§ What is expected
Lines from the top of the listing down to the one with "Lemma fold_left_Rsum (f", inclusive, are to be copied exactly.
[Start of section]
Lemma store_then_alloc_activeW_witness :
  matrix_iget
    (alloc_activeW
       (linalg_store_active_W Samples.shrunk_data
          (mk_matrix 2 2 (fun i j => INR (10 * i + j))))) 1 0
  = INR (10 * 1 + 0).
Proof.
  destruct (store_then_alloc_activeW Samples.shrunk_data
              (mk_matrix 2 2 (fun i j => INR (10 * i + j))) eq_refl eq_refl)
    as (_ & _ & Hval).
  apply (Hval 1%nat 0%nat); cbn; lia.
Defined.

(** ** The transform X, the stored W and the cost function *)

Lemma fold_left_Rsum (f : nat -> R) (n : nat) :
  fold_left (fun acc i => acc + f i) (seq 0 n) 0 = Rsum n f.
Proof.
  induction n as [|n IH]; [reflexivity|].
  rewrite seq_S, fold_left_app, IH. reflexivity.
Qed.

Lemma subspace_inversion_shape {kernel : LinalgKernel} (W0 : matrix_type)
    (inv : Z) (E Rm Sm H : matrix_type) (t : truncation_type) (g : R) :
  rows (linalg_subspace_inversion W0 inv E Rm Sm H t g) = rows W0
  /\ columns (linalg_subspace_inversion W0 inv E Rm Sm H t g) = columns W0.
Proof.
  split; reflexivity.
Qed.

(** X5: ies_initX__ changes nothing in the state but W.  With W of the size
    of ens_mask and as many active realizations as Y0 has columns, the
    matrix X it returns and the W it stores agree: for active realizations
    a and b, X(rank a, rank b) = delta(a, b) + W(a, b) / sqrt(N - 1), while
    the rows and columns of W of inactive realizations are zero.  N is at
    least 2: the factor 1 / sqrt(N - 1) of the code is a number only
    there. *)
Theorem initX_X_is_identity_plus_stored_W (kernel : LinalgKernel)
    (A : option matrix_type) (Y0 Rm E D X : matrix_type)
    (ies_inversion : inversion_type) (truncation : truncation_type)
    (use_aa_projection : bool) (data : data_type) (ies_steplength : R)
    (iteration_nr : Z) (want_costf : bool) :
  let N := matrix_get_columns Y0 in
  let mask := data_get_ens_mask data in
  (2 <= N)%nat ->
  bool_vector_count_equal mask true = N ->
  rows (data_getW data) = bool_vector_size mask ->
  columns (data_getW data) = bool_vector_size mask ->
  let r :=
    ies_initX__ A Y0 Rm E D X ies_inversion truncation use_aa_projection
      data ies_steplength iteration_nr want_costf in
  let X' := fst (fst r) in
  let data' := snd (fst r) in
  (forall a b,
     bool_vector_iget mask a = true -> bool_vector_iget mask b = true ->
     matrix_iget X' (rank mask a) (rank mask b)
     = delta a b + matrix_iget (data_getW data') a b * (1 / sqrt (INR N - 1)))
  /\ (forall a b,
        bool_vector_iget mask a = false \/ bool_vector_iget mask b = false ->
        matrix_iget (data_getW data') a b = 0)
  /\ rows (data_getW data') = rows (data_getW data)
  /\ columns (data_getW data') = columns (data_getW data)
  /\ data_get_ens_mask data' = mask
  /\ data_get_obs_mask data' = data_get_obs_mask data
  /\ data_get_config data' = data_get_config data
  /\ data_get_iteration_nr data' = data_get_iteration_nr data
  /\ data_getE data' = data_getE data
  /\ data_getA0 data' = data_getA0 data.
Proof.
  intros N mask _ Hcount HrW HcW r X' data'.
  unfold X', data', r, ies_initX__. cbn [fst snd]. fold N.
  match goal with
  | |- context [linalg_store_active_W data ?M] => set (W0' := M)
  end.
  destruct (store_active_W_W data W0' HrW HcW) as (Hr & Hc & Hval).
  fold mask in Hval.
  destruct (iadd_diagonal_spec
              (matrix_scale (matrix_assign X W0') (1 / sqrt (INR N - 1))) N)
    as (_ & _ & HX).
  split; [|split].
  - intros a b Ha Hb. unfold matrix_iget.
    rewrite HX, Hval, Ha, Hb. cbn [andb matrix_scale matrix_assign elems].
    assert (HaN : (rank mask a < N)%nat)
      by (rewrite <- Hcount; apply rank_active_lt_count; exact Ha).
    rewrite (proj2 (Nat.ltb_lt _ _) HaN), andb_true_r. unfold delta.
    destruct (Nat.eqb_spec a b) as [Hab | Hab].
    + subst b. rewrite Nat.eqb_refl. lra.
    + destruct (Nat.eqb_spec (rank mask a) (rank mask b)) as [Hrk | Hrk].
      * exfalso. apply Hab. apply (rank_inj mask); assumption.
      * lra.
  - intros a b Hab. unfold matrix_iget. rewrite Hval.
    destruct Hab as [Ha | Hb]; [now rewrite Ha|].
    rewrite Hb. now rewrite andb_false_r.
  - split; [exact Hr|]. split; [exact Hc|]. repeat split.
Qed.
Lemma int_pow_0_8_in_range (n : Z) :
  (1 <= n)%Z -> IZR n <= DBL_MAX ->
  int_pow_0_8 n = Returns (Real (Rpower (IZR n) 0.8)).
Proof.
  intros Hn Hmax. unfold int_pow_0_8.
  rewrite float_of_int_in_range by assumption. simpl.
  pose proof (IZR_le _ _ Hn) as Hn'.
  rewrite Rltb_true by lra.
  pose proof (Rpower_0_8_le (IZR n) Hn').
  rewrite Rltb_false by lra. reflexivity.
Qed.

Lemma math_sqrt_nonneg x : 0 <= x -> math_sqrt x = Returns (sqrt x).
Proof. intros H. unfold math_sqrt. rewrite Rltb_false by lra. reflexivity. Qed.

Lemma pfa_check_passes pfa : 0 < pfa < 1 -> negb (Rltb 0 pfa && Rltb pfa 1) = false.
Proof. intros [? ?]. rewrite !Rltb_true by lra. reflexivity. Qed.

Lemma adjusted_snr_nonneg (x f : R) :
  0 <= x -> 0 <= (if Rltb 0 f then x / f else x).
Proof.
  intros Hx. unfold Rltb. destruct (Rlt_dec 0 f) as [Hf | _]; [| lra].
  apply Rmult_le_pos; [lra | left; apply Rinv_0_lt_compat; lra].
Qed.

Hypothesis gammaincinv_nonneg : forall a y, 0 < y < 1 -> 0 <= gammaincinv a y.

Lemma compute_detection_threshold_nonneg pfa :
  0 < pfa < 1 ->
  exists t, compute_detection_threshold pfa 1 = Returns t /\ 0 <= t.
Proof.
  intros Hpfa. unfold compute_detection_threshold.
  rewrite pfa_check_passes by assumption. simpl.
  eexists. split; [reflexivity |]. apply gammaincinv_nonneg. lra.
Qed.
Lemma drop_splice_after n k ins s :
  (k <= n)%nat -> (k <= String.length s)%nat ->
  Str.drop (n + String.length ins) (splice k ins s) = Str.drop n s.
Proof.
  revert n s; induction k as [|k IH]; intros n s Hn Hk.
  - rewrite splice_0, Nat.add_comm. apply drop_app_ge.
  - destruct s as [|a s]; [simpl in Hk; lia|].
    destruct n as [|n]; [lia|]. rewrite splice_S. simpl.
    apply IH; simpl in Hk; lia.
Qed.

Lemma drop_splice_before n k ins s :
  (n <= k)%nat -> (k <= String.length s)%nat ->
  Str.drop n (splice k ins s) = splice (k - n) ins (Str.drop n s).
Proof.
  revert k s; induction n as [|n IH]; intros k s Hn Hk.
  - now rewrite Nat.sub_0_r.
  - destruct k as [|k]; [lia|].
    destruct s as [|a s]; [simpl in Hk; lia|].
    rewrite splice_S. simpl. apply IH; simpl in Hk; lia.
Qed.

Lemma take_splice_after n k ins s :
  (k <= n)%nat -> (k <= String.length s)%nat ->
  Str.take (n + String.length ins) (splice k ins s) = splice k ins (Str.take n s).
Proof.
  revert n s; induction k as [|k IH]; intros n s Hn Hk.
  - rewrite !splice_0. rewrite Nat.add_comm.
    induction ins as [|b ins IHi]; simpl; [reflexivity|now rewrite IHi].
  - destruct s as [|a s]; [simpl in Hk; lia|].
    destruct n as [|n]; [lia|]. rewrite splice_S. simpl.
    rewrite splice_S. f_equal. apply IH; simpl in Hk; lia.
Qed.
(** * Label Mail Merge: the label composition and layout engine

    A shallow embedding of the CSV parser and template substitution
    (csv-parser.ts), the inline-style segmenter (markdown.ts) and the wrap
    and pagination code of the PDF generator (pdf-generator.ts), followed by
    the properties of the engine, proved over the embedding or refuted on a
    concrete input.

    Modelling choices:
    - a JavaScript string is a [string]; one [ascii] stands for one UTF-16
      code unit in the range 0..255;
    - a row object is the finite map of its own properties, and a property
      read that misses falls back to [Object.prototype];
    - counts and indices are [nat]; measured text widths are [Z]; the page
      geometry is kept abstract over its number type;
    - loops are recursive functions over what remains to be scanned, with
      the loop's locals as arguments. *)

From Stdlib Require Import ZArith Lia Bool Ascii String DecimalString DecimalNat.
From stdpp Require Import base option list gmap strings.

Local Open Scope nat_scope.

#[global] Arguments Ascii.eqb : simpl never.
#[global] Arguments String.eqb : simpl never.

(** ** Characters and JavaScript string primitives *)

Module JS.

Definition TAB : ascii := "009"%char.
Definition LF : ascii := "010"%char.
Definition CR : ascii := "013"%char.
Definition DQUOTE : ascii := "034"%char.
Definition COMMA : ascii := ","%char.
Definition STAR : ascii := "*"%char.
Definition UNDERSCORE : ascii := "_"%char.
Definition TILDE : ascii := "~"%char.
Definition BACKSLASH : ascii := "\"%char.
Definition LT : ascii := "<"%char.
Definition GT : ascii := ">"%char.

(** A one-character string, as produced by [s[i]] or [s.charAt(i)]. *)
Definition chr (c : ascii) : string := String c "".

(** [WhiteSpace] and [LineTerminator] code units below 256: the characters
    matched by [\s] and removed by [trim()]. *)
Definition isWhiteSpace (c : ascii) : bool :=
  match nat_of_ascii c with
  | 9 | 10 | 11 | 12 | 13 | 32 | 160 => true
  | _ => false
  end.

Fixpoint trimStart (s : string) : string :=
  match s with
  | "" => ""
  | String c s' => if isWhiteSpace c then trimStart s' else s
  end.

Fixpoint trimEnd (s : string) : string :=
  match s with
  | "" => ""
  | String c s' =>
      match trimEnd s' with
      | "" => if isWhiteSpace c then "" else chr c
      | r => String c r
      end
  end.

Definition trim (s : string) : string := trimEnd (trimStart s).

Definition isEmpty (s : string) : bool :=
  match s with "" => true | _ => false end.

Definition isUpperAZ (c : ascii) : bool :=
  let n := nat_of_ascii c in (65 <=? n) && (n <=? 90).
Definition isLowerAZ (c : ascii) : bool :=
  let n := nat_of_ascii c in (97 <=? n) && (n <=? 122).
Definition isDigit (c : ascii) : bool :=
  let n := nat_of_ascii c in (48 <=? n) && (n <=? 57).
[End of section]
§ Result of this task
Lemma store_then_alloc_activeW_witness :
  matrix_iget
    (alloc_activeW
       (linalg_store_active_W Samples.shrunk_data
          (mk_matrix 2 2 (fun i j => INR (10 * i + j))))) 1 0
  = INR (10 * 1 + 0).
Proof.
  destruct (store_then_alloc_activeW Samples.shrunk_data
              (mk_matrix 2 2 (fun i j => INR (10 * i + j))) eq_refl eq_refl)
    as (_ & _ & Hval).
  apply (Hval 1%nat 0%nat); cbn; lia.
Defined.

(** ** The transform X, the stored W and the cost function *)

Lemma fold_left_Rsum (f : nat -> R) (n : nat) :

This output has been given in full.